The "three primary domains" (3D) scenario was one of the two hypotheses considered plausible in a 2010 review of the origin of eukaryotes.

=== Derived clade view ===

In a 2002 paper, and subsequent papers, Thomas Cavalier-Smith and coworkers have promulgated a hypothesis that Neomura is a clade deeply nested with Eubacteria with Actinomycetota as its sister group. He wrote, "Eukaryotes and archaebacteria form the clade neomura and are sisters, as shown decisively by genes fragmented only in archaebacteria and by many sequence trees. This sisterhood refutes all theories that eukaryotes originated by merging an archaebacterium and an α-proteobacterium, which also fail to account for numerous features shared specifically by eukaryotes and actinobacteria."

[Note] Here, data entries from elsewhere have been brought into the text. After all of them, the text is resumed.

(** Subtrees of different children are disjoint. *)
Lemma siblings_disjoint l ln kids (i j : nat) c d x :
  st0 !! l = Some ln -> data ln = Child kids ->
  kids !! i = Some (Some c) -> kids !! j = Some (Some d) -> i <> j ->
  below st0 c x -> ~ below st0 d x.
Proof.
  intros Hl Hd Hc Hd' Hij Hcx Hdx.
  assert (Hgen : forall (i j : nat) c d, kids !! i = Some (Some c) -> kids !! j = Some (Some d) ->
    i <> j -> ~ below st0 c d).
  { clear -Hwf Hl Hd. intros i j c d Hc Hd' Hij Hb.
    destruct (child_node _ _ _ Hwf _ _ _ _ _ Hl Hd Hc) as (cn & Hcn & Hcp & Hclt & _ & Hi).
    destruct (child_node _ _ _ Hwf _ _ _ _ _ Hl Hd Hd') as (dn & Hdn & Hdp & Hdlt & _ & Hj).
    inversion Hb as [|? n p Hx Hp Hb']; subst; [congruence|].
    assert (n = dn) as -> by congruence. assert (p = l) as -> by congruence.
    destruct (below_height _ _ _ _ Hcn Hb' Hl) as [->|?]; [|lia]. simplify_eq. lia. }
  destruct (below_linear _ _ _ Hcx Hdx); [by eapply (Hgen i j)|by eapply (Hgen j i)].
Qed.

Lemma top_above x n : st0 !! x = Some n -> below st0 top x.
Proof.
  remember (Z.to_nat (60 - height n)) as d eqn:Hd. revert x n Hd.
  induction d as [d IH] using lt_wf_ind. intros x n -> Hx.
  destruct (parent n) as [p|] eqn:Hp.
  - destruct (wf_parent _ _ _ (sw_nodes _ _ _ Hwf _ _ Hx) _ Hp)
      as (pn & n' & _ & Hpn & ? & _ & _ & Hlt & _). simplify_eq.
    pose proof (node_height_le _ _ _ Hwf _ _ Hx). pose proof (node_height_le _ _ _ Hwf _ _ Hpn).
    eapply below_step; [done|done|]. eapply (IH (Z.to_nat (60 - height pn))); [lia|done|done].
  - rewrite <- (sw_top_unique _ _ _ Hwf _ _ Hx Hp). by econstructor.
Qed.

Lemma free_climb_spec fuel l n :
  st0 !! l = Some n -> 60 - height n < 4 * Z.of_nat fuel -> free_climb fuel st0 l = Some top.
Proof.
  revert l n. induction fuel as [|fuel IH]; intros l n Hl Hf.
  { pose proof (node_height_le _ _ _ Hwf _ _ Hl). lia. }
  cbn. rewrite Hl. cbn. destruct (parent n) as [p|] eqn:Hp.
  - destruct (wf_parent _ _ _ (sw_nodes _ _ _ Hwf _ _ Hl) _ Hp)
      as (pn & n' & kids & Hpl & Hl' & _ & _ & Hlt & _). simplify_eq.
    pose proof (heights_apart _ _ _ Hwf _ _ _ _ Hl Hpl Hlt). eapply IH; eauto. lia.
  - by rewrite (sw_top_unique _ _ _ Hwf _ _ Hl Hp).
Qed.

Definition agree (st : store) (l : loc) : Prop := forall x, below st0 l x -> st !! x = st0 !! x.

Definition removed (st st' : store) (l : loc) : Prop :=
  forall x, (below st0 l x -> st' !! x = None) /\ (~ below st0 l x -> st' !! x = st !! x).

Lemma clear_bits x i j :
  0 <= x < 2 ^ 16 -> 0 <= i <= 16 -> 0 <= j ->
  Z.testbit (Z.land x (u32 (Z.shiftl (-1) i))) j = Z.testbit x j && (i <=? j).
Proof.
  intros Hx Hi Hj. rewrite Z.land_spec. unfold wrapU.
  destruct (Z.lt_ge_cases j 32).
  - rewrite Z.mod_pow2_bits_low, Z.shiftl_spec by lia. f_equal.
    destruct (Z.leb_spec i j).
    + change (-1) with (Z.lnot 0). by rewrite Z.lnot_spec, Z.bits_0 by lia.
    + by rewrite Z.testbit_neg_r by lia.
  - rewrite Z.mod_pow2_bits_high by lia. rewrite andb_false_r.
    apply bound_testbit in Hx as [_ Hx]; [|lia]. by rewrite Hx by lia.
Qed.

Section children.
Context (rec : store -> loc -> option store) (l : loc) (ln : i915_syncmap) (kids : list (option loc)).
Context (Hl : st0 !! l = Some ln) (Hd : data ln = Child kids).
Context (Hrec : forall (i : nat) c st, kids !! i = Some (Some c) -> agree st c ->
                  exists st', rec st c = Some st' /\ removed st st' c).

(** The state of the loop when the bits below [t] have been handled. *)
Record loop_inv (st : store) (t : Z) (stk : store) : Prop := {
  li_t : 0 <= t;
  li_l : exists bm, stk !! l = Some (mk_node (prefix ln) (height ln) bm (parent ln) (data ln)) /\
           0 <= bm < 2 ^ 16 /\
           forall j, 0 <= j -> Z.testbit bm j = (t <=? j) && Z.testbit (bitmap ln) j;
  li_done : forall (i : nat) c x, kids !! i = Some (Some c) -> Z.of_nat i < t ->
              below st0 c x -> stk !! x = None;
  li_todo : forall (i : nat) c, kids !! i = Some (Some c) -> t <= Z.of_nat i -> agree stk c;
  li_other : forall x, ~ below st0 l x -> stk !! x = st !! x
}.
Lemma recompute_ok val t : forall c, NoDup (inorder t) -> aug_ok val (recompute val c t) t.
Proof.
  induction t as [|l IHl x r IHr]; intros c Hn; cbn in *; [done|].
  apply NoDup_app in Hn as (Nl & Hd & Nxr). apply NoDup_cons in Nxr as [Nx Nr].
  rewrite lookup_total_insert_eq. split; [done|].
  assert (Hxl : forall y, In y (inorder l) -> y <> x /\ ~ In y (inorder r)).
  { intros y Hy. apply list_elem_of_In in Hy. specialize (Hd y Hy). split.
    - intros ->. apply Hd. by left.
    - intros Hr. apply Hd. right. by apply list_elem_of_In. }
  split.
  - eapply aug_ok_ext; [|apply (IHl c Nl)]. intros y Hy. destruct (Hxl y Hy).
    split; [done|]. rewrite lookup_total_insert_ne by congruence.
    symmetry. by apply recompute_other.
  - eapply aug_ok_ext; [|apply (IHr (recompute val c l) Nr)]. intros y Hy. split; [done|].
    rewrite lookup_total_insert_ne; [done|]. intros ->. by apply Nx, list_elem_of_In.
Qed.

#[export] Instance plain_laws : RbTreeLaws.
Proof.
  split; cbn.
  - done.
  - intros. by apply erase_split.
  - intros. by apply (next_of_split i _ a b).
  - intros i t a b Hn E. rewrite E in Hn. rewrite E.
    rewrite (next_of_split i _ (reverse b) (reverse a)).
    + by rewrite head_reverse.
    + by rewrite reverse_Permutation.
    + by rewrite reverse_app, reverse_cons, <- app_assoc.
  - done.
  - intros val i c t a b Hn E _. split; [by apply erase_split|]. apply recompute_ok.
    rewrite (erase_split i t a b) by done. rewrite E in Hn.
    apply NoDup_app in Hn as (Na & Hd & Nb). apply NoDup_cons in Nb as [_ Nb].
    apply NoDup_app. split; [done|]. split; [|done]. set_solver.
Qed.
(** ** A fresh allocator *)

Lemma init_ok S z :
  0 <= S -> 0 < z -> S + z < 2 ^ 64 -> mm_inv S (S + z) (drm_mm_init S z).
Proof.
  intros HS Hz HE. unfold drm_mm_init.
  match goal with |- mm_inv _ _ (add_hole 0 ?x) => set (m := x) end.
  assert (N0 : node m 0 = MmNode 0 (S + z) (u64 (- z)) 0 false false (0, 0)).
  { unfold node, m. cbn [nodes]. rewrite lookup_total_insert_eq || rewrite lookup_total_singleton.
    by rewrite (u64_small (S + z)) by (unfold is_u; lia). }
  assert (Hh : hns m 0 = S).
  { unfold hole_node_start. rewrite N0. cbn [start size].
    destruct (u64_spec (- z)) as (k & -> & _). unfold wrapU.
    replace (S + z + (- z + k * 18446744073709551616)) with (S + k * 2 ^ 64) by lia.
    rewrite Z.mod_add by lia. apply Z.mod_small. lia. }
  assert (He : hole_node_end m 0 = S + z) by (change (start (node m 0) = S + z); by rewrite N0).
  assert (Eu : u64 (hole_node_end m 0 - hns m 0) = z).
  { rewrite He, Hh, u64_small by (unfold is_u; lia). lia. }
  assert (Hn0 : holes_ok m []) by (split; cbn; try done; constructor).
  assert (Hn1 : holes_ok (add_hole 0 m) [0]).
  { apply (add_hole_ok 0 m [] []); [done|set_solver|lia|constructor|constructor]. }
  assert (N1 : node (add_hole 0 m) 0 = MmNode 0 (S + z) (u64 (- z)) z false false (0, 0)).
  { rewrite add_hole_node. case_decide; [|done]. rewrite Eu, N0. done. }
  assert (Hh1 : hns (add_hole 0 m) 0 = S).
  { rewrite <- Hh. unfold hole_node_start. by rewrite N1, N0. }
  assert (Hz1 : HOLE_SIZE (add_hole 0 m) 0 = z) by (unfold HOLE_SIZE; by rewrite N1).
  split.
  - lia.
  - rewrite Hh1, N1. done.
  - cbn. set_solver.
  - constructor.
  - cbn [tiles ring node_list]. change (node_list (add_hole 0 m)) with (@nil Z). cbn [tiles nxt].
    rewrite Hh1, Hz1. split; [lia|]. split; [lia|done].
  - unfold holes. fold (holes_of (add_hole 0 m) (ring (add_hole 0 m))).
    change (ring (add_hole 0 m)) with [0]. rewrite holes_of_cons, Hz1.
    destruct (Z.ltb_spec 0 z); [done|lia].
  - split; cbn; try done; constructor.
Qed.
End ops.
(* ===== verification/DrmMmSpec.v ===== *)
(** * The range allocator: what its users are promised

    A map from nodes to disjoint ranges is the specification of an allocator; every
    operation of drm_mm.c refines one of its steps.  The file also states where each mode
    of an insertion puts a node. *)

From stdpp Require Import base numbers list option gmap sorting.
From Stdlib Require Import ZArith Lia Bool.
From S2P Require Import Prelude RbTree DrmMm DrmMmInv DrmMmOps DrmMmSearch.
#[local] Open Scope Z_scope.

(** ** The specification *)

Abbreviation ranges := (gmap Z (Z * Z)).

(** The range of [z] from [s] is inside the allocator's and meets no node. *)
Definition available (S E : Z) (A : ranges) (s z : Z) : Prop :=
  S <= s /\ 0 < z /\ s + z <= E
  /\ map_Forall (fun _ p => s + z <= p.1 \/ p.1 + p.2 <= s) A.

Inductive command :=
  | Reserve (i s z c : Z)
  | Insert (i size alignment color range_start range_end mode : Z)
  | Remove (i : Z).
(* ===== verification/DrmMmScan.v ===== *)
(** * The range allocator: overlap queries and eviction scans

    The interval tree answers with the first node that meets a range.  An eviction scan
    takes nodes out of the list one at a time until the gap they leave has room, puts
    them back in the opposite order, and tells which of them to evict. *)

From stdpp Require Import base numbers list option gmap sorting.
From Stdlib Require Import ZArith Lia Bool.
From S2P Require Import Prelude RbTree DrmMm DrmMmInv DrmMmOps DrmMmSearch DrmMmSpec.
#[local] Open Scope Z_scope.

(** ** Overlap queries *)

Lemma tmax_attained val t :
  t <> Leaf -> (forall x, 0 <= val x) -> exists y, y ∈ inorder t /\ val y = tmax val t.
Proof.
  induction t as [|l IHl x r IHr]; intros Ht Hv; [done|]. cbn [tmax inorder].
  assert (Hsub : forall s, (s <> Leaf -> (forall x, 0 <= val x) ->
    exists y, y ∈ inorder s /\ val y = tmax val s) ->
    tmax val s <= val x \/ exists y, y ∈ inorder s /\ val y = tmax val s).
  { intros s IHs. destruct s; [left; cbn; apply Hv|right; by apply IHs]. }
  destruct (Hsub l IHl) as [Hl|(yl & Yl & El)], (Hsub r IHr) as [Hr|(yr & Yr & Er)].
  - exists x. split; [set_solver|]. lia.
  - destruct (Z.le_gt_cases (tmax val r) (val x)); [exists x|exists yr];
      (split; [set_solver|lia]).
  - destruct (Z.le_gt_cases (tmax val l) (val x)); [exists x|exists yl];
      (split; [set_solver|lia]).
  - destruct (Z.le_gt_cases (tmax val r) (val x)), (Z.le_gt_cases (tmax val l) (val x)),
      (Z.le_gt_cases (tmax val r) (tmax val l));
      first [exists x; split; [set_solver|lia]|exists yl; split; [set_solver|lia]
            |exists yr; split; [set_solver|lia]].
Qed.

(** The nodes that meet the closed range from [first] to [last]. *)
Definition meets (m : drm_mm) (first last : Z) (l : list Z) : list Z :=
  filter (fun i => start (node m i) <= last /\ first <= LAST m i) l.

Lemma meets_nil m first last l :
  (forall i, i ∈ l -> last < start (node m i) \/ LAST m i < first) -> meets m first last l = [].
Proof.
  intros Hl. unfold meets. induction l as [|x l IH]; [done|]. rewrite filter_cons.
  case_decide as Hx; [destruct (Hl x ltac:(by left)); lia|]. apply IH. intros i Hi. apply Hl. by right.
Qed.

These include the presence of cholesterols and proteasomes in Actinomycetota as well as in Neomura. Features of this complexity are unlikely to evolve more than once in separate branches, so either there was a horizontal transfer of those two pathways, or Neomura evolved from this particular branch of the bacterial tree.

=== Two domains view ===

As early as 2010, the major competitor to the three domains scenario for the origin of eukaryotes was the "two domains" (2D) scenario, in which eukaryotes emerged from within the archaea. The discovery of a major group within the Archaea, Lokiarchaeota, to which eukaryotes are more genetically similar than to other archaeans, is not consistent with the Neomura hypothesis. Instead, it supports the hypothesis that eukaryotes emerged from within one group of archaeans:

A 2016 study using 16 universally-conserved ribosomal proteins supports the two domain view. Its "new view of the tree of life" shows eukaryotes as a small group nested within Archaea, in particular within the TACK superphylum. However, the origin of eukaryotes remains unresolved, and the two domain and three domain scenarios remain viable hypotheses.

===One domain view===
An alternative to the placement of Eukaryota within Archaea is that both domains evolved from within Bacteria, which is then the ancestral group. This view is similar to the derived clade view above, but the bacterial group involved is different. The evidence for this phylogeny includes the detection of membrane coat proteins and of processes related to phagocytosis in the bacterial Planctomycetes. Although Archaea and Eukaryota are sisters in this view, their joint sister is a bacterial group called PVC for short (the Planctomycetes-Verrucomicrobia-Chlamydiae superphylum):

On this view, the traditional Bacteria taxon is paraphyletic. Eukaryotes were not formed by a symbiotic merger between an archaeon and a bacterium, but by the merger of two bacteria, albeit that one was highly modified. In a 2020 paper, Cavalier-Smith accepted the planctobacterial origins of Archaea and Eukaryota, noting that the evidence was not sufficient to safely distinguish between the two possibilities that eukaryotes are sisters of all archaea (as shown in the cladogram above) or that eukaryotes evolved from filarchaeotes, i.e. within Archaea (the two-domain view above).